The macros' run-time performance is inferior, which affects every
user of your transaction class in every simulation. Even small performance
differences can be magnified and significantly affect the upper bound on
performance speed-up with accelleration or emulation hardware. And, as stated
before, post-macro-expansion yields hundreds more lines of code compared to
implementations that do not employ the ~`uvm_field~ macros. You may eventually
have to wade through this code during your debug sessions.
See http://verificationacademy.com/uvm-ovm/MacroCostBenefit for more detail
on the topic of macro usage in UVM.
--------------------------------------------------------------------------------
Group: SC Conversion Options
--------------------------------------------------------------------------------
Conversion of the transaction type in SC can be defined in at least four ways.
We illustrate each of these options using the following packet definition.
SC Transaction:
| class packet {
| public:
| enum cmd_t { WRITE=0, READ, NOOP };
| cmd_t cmd;
| int addr;
| vector<char> data;
| };
This transaction has no base class, no methods for packing or unpacking,
no macros, etc. It is a simple container of data representing a bus transaction.
With SystemC, you are more easily able to decouple the transaction data from the
algorithms that operate on the data. The SC transaction and converter
definitions are typically in separate classes. Existing transaction definitions
in SC can be used in a UVM Connect context by defining converters for them.
An external converter class requires that all transaction fields be public or
have public accessor member functions. The ~friend~ construct in C++ lets you
circumvent this protection, but it is not recommended.
Topic: Converter Specialization
-------------------------------
Define a separate class for converting your transaction type.
In SC, conversion for a transaction is typically defined in a separate class
called a ~template specialization~. C++ allows you to specialize the
default converter implementation for a specific transaction type, ~T~.
(see UVMC_Converters_SC_UserDefined.png)
The converter specialization for our ~packet~ type can be defined as follows
| #include "uvmc.h"
| using namespace uvmc;
|
| template <>
| class uvmc_converter<packet> {
| public:
| virtual void do_pack(const packet &t,
| uvmc_packer &packer) {
| packer << t.cmd << t.addr << t.data;
| }
| virtual void do_unpack(packet &t,
| uvmc_packer &packer) {
| packer >> t.cmd >> t.addr >> t.data;
| }
| };
When implementing the converter's ~do_pack~ and ~do_unpack~ functions, you
stream your transaction members to and from the ~packer~ variable, an
instance of ~uvmc_packer~ that is inherited from an internal base class.

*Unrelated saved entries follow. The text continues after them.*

(* ===== verification/FsProps.v ===== *)
(** The properties of the file system, and a small disk on which they are
    exercised: block 0 and 1, the log in 2..32, one block of inodes, the
    bitmap, and 29 data blocks, the first with a small program, under the real
    log and buffer cache. *)
From S2P Require Import Prelude Mem Str Spinlock UserMem Bytes Blocks Bio BioSpec BCache Log LogSpec LogProps Fs FsSpec FsFile FsIO.

(** * An example disk *)

Definition demo_bm : list Z := [255; 255; 255; 255; 15] ++ replicate 1019 0.
(** A program header for four bytes of code in a segment of 100 bytes. *)
Definition demo_prog : list Z :=
  le_encode 4 1 ++ le_encode 4 5 ++ le_encode 8 56 ++ le_encode 8 0 ++ le_encode 8 0 ++ le_encode 8 4 ++ le_encode 8 100 ++ le_encode 8 4096 ++
  [19; 0; 0; 0] ++ replicate 964 0.
Definition demo_disk : gmap Z (list Z) := {[34 := demo_bm; 35 := demo_prog]}.
Definition demo_sb : superblock := Superblock FSMAGIC 64 29 16 31 2 33 34.
(** A new, empty file, locked by the running process. *)
Definition demo_ino : inode := Inode 1 1 1 (Sleeplock Free true 1) true T_FILE 0 0 1 0 (replicate 13 0).
Definition demo_fs (l : logst) : fsst logst mem := Fsst l ∅ demo_sb Free (demo_ino :: replicate 49 inode0).
Definition demo_k (l : kst) : Prop := forall n, kv l n = dblock demo_disk n.

#[local] Existing Instance log_blocks.
#[local] Instance demo_blocks : Blocks logst := log_blocks 1.
#[local] Instance demo_blocks_ok : BlocksOk logst 1 := log_blocks_ok 1 1 2.

Lemma demo_used k b : demo_k k -> in_fs demo_sb b -> used demo_sb k b = (b <=? 35).
Proof.
  intros Hk [H0 Hb]. unfold used. rewrite Hk.
  assert (E : BBLOCK b demo_sb = 34).
  { unfold BBLOCK. rewrite Z.div_small; [done|]. cbn in Hb. rewrite BPB_eq. lia. }
  rewrite E, Z.mod_small by (cbn in Hb; rewrite BPB_eq; lia).
  assert (A : forallb (fun i => Bool.eqb (bit_test (dblock demo_disk 34) i) (i <=? 35)) (seqZ 0 64) = true) by (vm_compute; reflexivity).
  rewrite forallb_forall in A. specialize (A b). apply Bool.eqb_prop, A. apply list_elem_of_In, elem_of_seqZ. cbn in Hb. lia.
Qed.

Lemma demo_bitmap n : bitmap_block demo_sb n <-> n = 34.
Proof.
  split.
  - intros (b & [H0 Hb] & ->). unfold BBLOCK. rewrite Z.div_small; [done|]. cbn in Hb. rewrite BPB_eq. lia.
  - intros ->. exists 0. split; [split; [done|reflexivity]|reflexivity].
Qed.

Lemma demo_loggable n : 33 <= n < 64 -> loggable n.
Proof. intros H. split; [lia|]. unfold data_block, LOGBLOCKS, MAXOPBLOCKS. lia. Qed.

Lemma demo_wf k : demo_k k -> kdirty k = ∅ -> fs_wf 1 demo_sb k.
Proof.
  intros Hk Hd. split; [done|..].
  - intros n Hn. rewrite Hk. unfold dblock, demo_disk. destruct (Z.eq_dec n 34) as [->|Hne]; [|destruct (Z.eq_dec n 35) as [->|Hne2]].
    + rewrite lookup_insert_eq. cbn [default from_option id]. split; [reflexivity|]. unfold demo_bm.
      apply Forall_app_2; [repeat (apply Forall_cons_2; [lia|]); apply Forall_nil_2|apply Forall_replicate; lia].
    + rewrite lookup_insert_ne, lookup_singleton_eq by done. cbn [default from_option id]. split; [reflexivity|]. unfold demo_prog.
      repeat (apply Forall_app_2; [apply le_encode_bytes || (repeat (apply Forall_cons_2; [lia|]); apply Forall_nil_2)|]). apply Forall_replicate; lia.
    + rewrite lookup_insert_ne, lookup_singleton_ne by done. cbn [default from_option]. apply zero_blk_ok.
  - intros n ->%demo_bitmap. split; [split; [done|reflexivity]|]. split; [by rewrite demo_used|]. apply demo_loggable. lia.
  - split; [split; [done|reflexivity]|]. by rewrite demo_used.
  - intros b Hb. rewrite demo_used by done. intros H%Z.leb_gt. apply demo_loggable. destruct Hb as [_ Hb]. cbn in Hb. lia.
Qed.

Lemma demo_slot i : slot demo_ino i = 0.
Proof.
  unfold slot. cbn [i_addrs demo_ino]. destruct (replicate 13 0 !! Z.to_nat i) eqn:E; [|done]. by apply lookup_replicate in E as [-> _].
Qed.
Lemma demo_blk k bn : blk_of k demo_ino bn = 0.
Proof. unfold blk_of, ind. rewrite !demo_slot. by destruct (bn <? NDIRECT). Qed.

Lemma demo_file k : demo_k k -> file_wf 1 demo_sb k demo_ino /\ inode_ok demo_ino /\ ino_home 1 demo_sb k demo_ino.
Proof.
  intros Hk. split; [|split].
  - split; [reflexivity|..].
    + intros H. by destruct H; apply demo_slot.
    + intros bn _ H. by destruct H; apply demo_blk.
    + intros bn bn' _ _ _ H. by destruct H; apply demo_blk.
  - split; try (split; vm_compute; congruence); try reflexivity. apply Forall_replicate. lia.
  - split; [|cbn; lia|..].
    + split; [split; [done|reflexivity]|]. split; [by rewrite demo_used|]. split; [by rewrite demo_bitmap|]. apply demo_loggable. vm_compute. split; congruence.
    + unfold ind. by rewrite demo_slot.
    + intros bn _. by rewrite demo_blk.
Qed.

(** The file system after boot, inside begin_op()/end_op(). *)
Lemma demo_state : exists l k,
  fpre 1 0 (demo_fs l) k demo_ino /\ demo_k k /\ kheld k = ∅ /\ kdirty k = ∅ /\ kroom k = 20.
Proof.
  assert (B : wp demo_boot (fun _ s => demo_fields s = true /\ exists c, open_tx 1 s c [] /\ cP c = ∅ /\ cH c = ∅ /\
    forall n, cv c n = if n =? 2 then hdr [] (dblock demo_disk 2) else dblock demo_disk n) (boot_log demo_disk)).
  { apply demo_boot_disk; vm_compute; reflexivity. }
  apply wp_ok in B as (_ & l & _ & Hd & c & Ht & HP & HH & Hv).
  apply demo_fields_true in Hd as (H1 & H2 & H3 & H4 & H5 & H6).
  assert (Hk : demo_k (Kst (cv c) ∅ ∅ 20)).
  { intros n. cbn [kv]. rewrite Hv. destruct (Z.eqb_spec n 2) as [->|]; [|reflexivity]. vm_compute. reflexivity. }
  exists l, (Kst (cv c) ∅ ∅ 20). split; [|by split_and!]. destruct (demo_file _ Hk) as [Hf _].
  split; try reflexivity; [|by apply demo_wf|done|vm_compute; congruence].
  exists c, []. split; try done.
  - intros _. change (1 <= lg_outstanding l). rewrite H2. lia.
  - intros n. rewrite HH. cbn [kheld]. split; [by intros ?%elem_of_empty|]. intros [i Hi]. by rewrite lookup_empty in Hi.
  - intros n. rewrite HH. by intros ?%elem_of_empty.
Qed.

Section props.
Context {S U P : Type} `{BK : Blocks S} `{UM : UserMem U P} (dev : Z) `{BO : !BlocksOk S dev} `{UO : !UserMemOk U P}.
Implicit Types (s : fsst S U) (k : kst) (x : inode).

Lemma no_held sb k : kheld k = ∅ -> held_ok sb k /\ (size (kheld k) <= 2)%nat.
Proof. intros E. split; [|rewrite E, map_size_empty; lia]. intros i m. by rewrite E, lookup_empty. Qed.

(** balloc() returns the lowest-numbered free block of the disk, marked used
    in the bitmap and zeroed, every other block's status and contents unchanged;
    it returns 0, and changes no block, exactly when no block is free. *)
Theorem balloc_correct s k : bk_rep (fs_blk s) k -> fs_wf dev (fs_sb s) k -> kheld k = ∅ -> 2 <= kroom k ->
  wp (balloc dev) (fun r s' => exists blk k', s' = set_fs_blk blk s /\ bk_rep blk k' /\ fs_wf dev (fs_sb s) k' /\
    if r =? 0 then k' = k /\ disk_full (fs_sb s) k
    else in_fs (fs_sb s) r /\ used (fs_sb s) k r = false /\ (forall c, in_fs (fs_sb s) c -> c < r -> used (fs_sb s) k c = true) /\
      (forall c, in_fs (fs_sb s) c -> used (fs_sb s) k' c = (r =? c) || used (fs_sb s) k c) /\
      kv k' r = zero_blk /\ (forall n, n <> r -> ~ bitmap_block (fs_sb s) n -> kv k' n = kv k n)) s.
Proof.
  intros R W Hh Hr. destruct (no_held (fs_sb s) k Hh) as [H1 H2]. apply (balloc_spec dev _ s k); try done.
  - intros blk R' Hf. exists blk, k. by split_and!.
  - intros r blk R' Hin Hu Hlow. exists blk, (k_alloc (fs_sb s) r k). split; [done|]. split; [done|].
    split; [by apply wf_alloc|]. destruct (Z.eqb_spec r 0) as [->|_]; [by rewrite (proj2 (wf_zero _ _ _ W)) in Hu|].
    split; [done|]. split; [done|]. split; [done|]. split; [intros c; by apply (used_alloc dev)|].
    unfold k_alloc, k_put. cbn [kv]. rewrite Z.eqb_refl. split; [done|]. intros n Hn Hb.
    rewrite (proj2 (Z.eqb_neq _ _) Hn). destruct (Z.eqb_spec n (BBLOCK r (fs_sb s))) as [->|]; [|done]. destruct Hb. by exists r.
Qed.

(** readi() refuses an offset past the end of the file or a range that
    wraps; otherwise it delivers exactly the bytes of the file between the offset
    and the smaller of the end of the request and the end of the file, without
    changing any block, or reports the failure of a copy to user space. *)
Theorem readi_correct ip d s k x off n :
  fpre dev ip s k x -> 0 <= off < 2 ^ 32 -> 0 <= n < 2 ^ 32 ->
  (off <= i_size x -> dest_ok d (fs_um s) (Z.min n (i_size x - off))) ->
  0 <= i_size x <= MAXFILE * BSIZE -> mapped k x 0 (i_size x) ->
  wp (readi ip d off n) (fun r s' =>
    if (i_size x <? off) || (2 ^ 32 <=? off + n) then r = (0, []) /\ s' = s
    else exists blk u, s' = set_fs_um u (set_fs_blk blk s) /\ bk_rep blk k /\
      let m := Z.min n (i_size x - off) in
      ((r = (m, fbytes k x off m) /\ delivered d (fs_um s) u 0 (fbytes k x off m)) \/ (r.1 = -1 /\ d <> ToKernel))) s.
Proof.
  intros Hp H0 Hn Hd Hsz Hm. eapply wp_mono; [by apply (readi_spec dev _ d s k x)|]. intros r s'. cbv beta.
  destruct ((i_size x <? off) || (2 ^ 32 <=? off + n)); [done|]. intros (blk & u & -> & Hr & Hres).
  exists blk, u. split; [done|]. split; [done|]. cbv zeta. rewrite Z.sub_0_r in Hres. destruct Hres as [(-> & H1 & _)|(H1 & p & a & -> & _)].
  - by left.
  - right. split; [done|congruence].
Qed.


Lemma fbytes_written k' x' off bs : 0 <= off -> off + Z.of_nat (length bs) <= MAXFILE * BSIZE ->
  (forall o, 0 <= o < MAXFILE * BSIZE -> off <= o < off + Z.of_nat (length bs) -> fbyte k' x' o = default 0 (bs !! Z.to_nat (o - off))) ->
  fbytes k' x' off (Z.of_nat (length bs)) = bs.
Proof.
  intros H0 Hm H. apply list_eq. intros i. unfold fbytes. rewrite Nat2Z.id, list_lookup_fmap.
  destruct (decide (i < length bs)%nat) as [Hi|Hi].
  - rewrite lookup_seq_lt by done. cbn [fmap option_fmap option_map]. rewrite H by lia.
    replace (Z.to_nat (off + Z.of_nat (0 + i) - off)) with i by lia. destruct (lookup_lt_is_Some_2 _ _ Hi) as [b ->]. done.
  - rewrite lookup_seq_ge by lia. by rewrite lookup_ge_None_2 by lia.
Qed.

(** C4: What writei() reports as written is what readi() then returns: writing
    [bs] at an offset inside the file and reading back as many bytes as were
    written yields exactly that prefix of [bs], which is all of [bs] unless the
    disk filled up. *)
Theorem write_read_roundtrip ip s k x off bs :
  fpre dev ip s k x -> inode_ok x -> ino_home dev (fs_sb s) k x -> byte_list bs ->
  0 <= off <= i_size x -> off + Z.of_nat (length bs) <= MAXFILE * BSIZE -> i_size x <= MAXFILE * BSIZE ->
  mapped k x 0 (i_size x) -> 6 * chunks off (Z.of_nat (length bs)) + 1 <= kroom k ->
  wp (let! r := writei ip (FromKernel bs) off (Z.of_nat (length bs)) in let! q := readi ip ToKernel off r in ret (r, q))
    (fun rq s' => rq.2 = (rq.1, take (Z.to_nat rq.1) bs) /\ 0 <= rq.1 <= Z.of_nat (length bs) /\
      (rq.1 = Z.of_nat (length bs) \/ exists k', bk_rep (fs_blk s') k' /\ disk_full (fs_sb s) k')) s.
Proof.
  intros Hp Hi Hh Hb Ho Hm Hsz Hmap Hr. wp_simp. assert (Hlim : MAXFILE * BSIZE < 2 ^ 32) by (rewrite MAXFILE_eq, BSIZE_eq; lia).
  eapply wp_mono; [apply (writei_spec dev ip (FromKernel bs) s k x off); try done; lia|].
  intros r s1 (blk & u & k' & x' & ws & -> & R & W & Hws & -> & Hle & Hfull & Hheld & _). cbv beta.
  assert (Hw : ws = take (length ws) bs).
  { apply list_eq. intros i. destruct (decide (i < length ws)%nat) as [Hlt|Hge].
    - rewrite lookup_take_lt by done. rewrite <- (Hws i Hlt). cbn. f_equal. lia.
    - by rewrite !lookup_ge_None_2 by (rewrite ?length_take; lia). }
  pose proof (wp_size _ _ _ _ _ _ _ _ W) as Hs'. wp_simp.
  assert (Hp' : fpre dev ip (set_fs_um u (upd ip blk x' s)) k' x').
  { split; [exact R|apply W|apply W|by eapply upd_lookup, Hp| |done|apply Hp]. rewrite (wp_meta _ _ _ _ _ _ _ _ W). apply (fp_dev _ _ _ _ _ Hp). }
  eapply wp_mono; [apply (readi_spec dev ip ToKernel _ k' x' off (Z.of_nat (length ws)) Hp'); [lia|lia|done|lia|]|].
  - rewrite Hs'. destruct (wp_mapped _ _ _ _ _ _ _ _ W) as [W1 W2]. intros j Hj. destruct (decide (j < i_size x)).
    + apply (W2 0 (i_size x)); [lia|lia|done|lia].
    + apply W1. lia.
  - intros q s2. cbv beta. rewrite (proj2 (Z.ltb_ge _ _)) by lia. rewrite (proj2 (Z.leb_gt _ _)) by lia. cbn [orb].
    rewrite Z.min_l by lia. intros (blk2 & u2 & -> & R2 & [(-> & _)|(_ & p & a & [=] & _)]). wp_simp. cbn [fst snd].
    rewrite Z.sub_0_r, Nat2Z.id, fbytes_written; [|lia|lia|].
    + rewrite <- Hw. split; [done|]. split; [lia|]. destruct Hfull; [by left|right]. by exists k'.
    + intros o Ho1 Ho2. rewrite (wp_bytes _ _ _ _ _ _ _ _ W) by done.
      rewrite (proj2 (Z.leb_le _ _)) by lia. by rewrite (proj2 (Z.ltb_lt _ _)) by lia.
Qed.

End props.

(** * The properties on the example disk *)

Lemma balloc_correct_witness : exists l k, wp (balloc 1) (fun r s' => used demo_sb k r = false \/ r = 0) (demo_fs l).
Proof.
  destruct demo_state as (l & k & Hp & _ & Hh & Hd & Hr). exists l, k.
  eapply wp_mono; [apply (balloc_correct 1 (demo_fs l) k); [apply Hp|apply Hp|done|lia]|].
  intros r s' (blk & k' & _ & _ & _ & H). destruct (Z.eqb_spec r 0); [by right|left; apply H].
Defined.

Lemma demo_mapped k : mapped k demo_ino 0 (i_size demo_ino).
Proof. intros j Hj. cbn in Hj. lia. Qed.

Lemma readi_correct_witness : exists l, wp (readi 0 ToKernel 0 10) (fun r _ => r = (0, [])) (demo_fs l).
Proof.
  destruct demo_state as (l & k & Hp & _). exists l.
  eapply wp_mono; [apply (readi_correct 1 0 ToKernel (demo_fs l) k demo_ino 0 10 Hp); [lia|lia|done| |apply demo_mapped]|].
  - rewrite MAXFILE_eq, BSIZE_eq. cbn. lia.
  - intros r s' H. destruct H as (? & ? & _ & _ & [[-> _]|[_ H]]); [reflexivity|by destruct H].
Defined.


Lemma write_read_roundtrip_witness : exists l,
  wp (let! r := writei 0 (FromKernel [104; 105]) 0 2 in let! q := readi 0 ToKernel 0 r in ret (r, q))
    (fun rq _ => rq.2 = (rq.1, take (Z.to_nat rq.1) [104; 105])) (demo_fs l).
Proof.
  destruct demo_state as (l & k & Hp & Hk & _ & _ & Hr). exists l. destruct (demo_file k Hk) as (_ & Hi & Hh).
  eapply wp_mono; [apply (write_read_roundtrip 1 0 (demo_fs l) k demo_ino 0 [104; 105] Hp Hi Hh); try done;
    rewrite ?Hr; try (vm_compute; congruence); try apply demo_mapped|].
  - by repeat constructor.
  - intros rq s' [H _]. exact H.
Defined.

To pack, you stream the fields into the ~packer~
| packer << t.cmd << t.addr << t.data;
To unpack, you stream the fields from the ~packer~
| packer >> t.cmd >> t.addr >> t.data;
You can stream all the fields with one statement as shown above, or stream
in separate statements, perhaps with some conditional and other code
in between.
| packer << t.cmd;
| ...
| packer << t.addr;
| ...
| packer << t.data;
With this approach, you will not need to specify the ~CVRT~ type parameter
when calling <The Connect Function>. Your converter is automatically chosen
by the compiler as an override (specialization) of the default converter.
See <UVMC Converter Example - SC Converter Class> for a complete example of
using this approach.
See <Converter Specialization, Macro-Generated>, next, for an approach that
auto-generates the above converter specialization.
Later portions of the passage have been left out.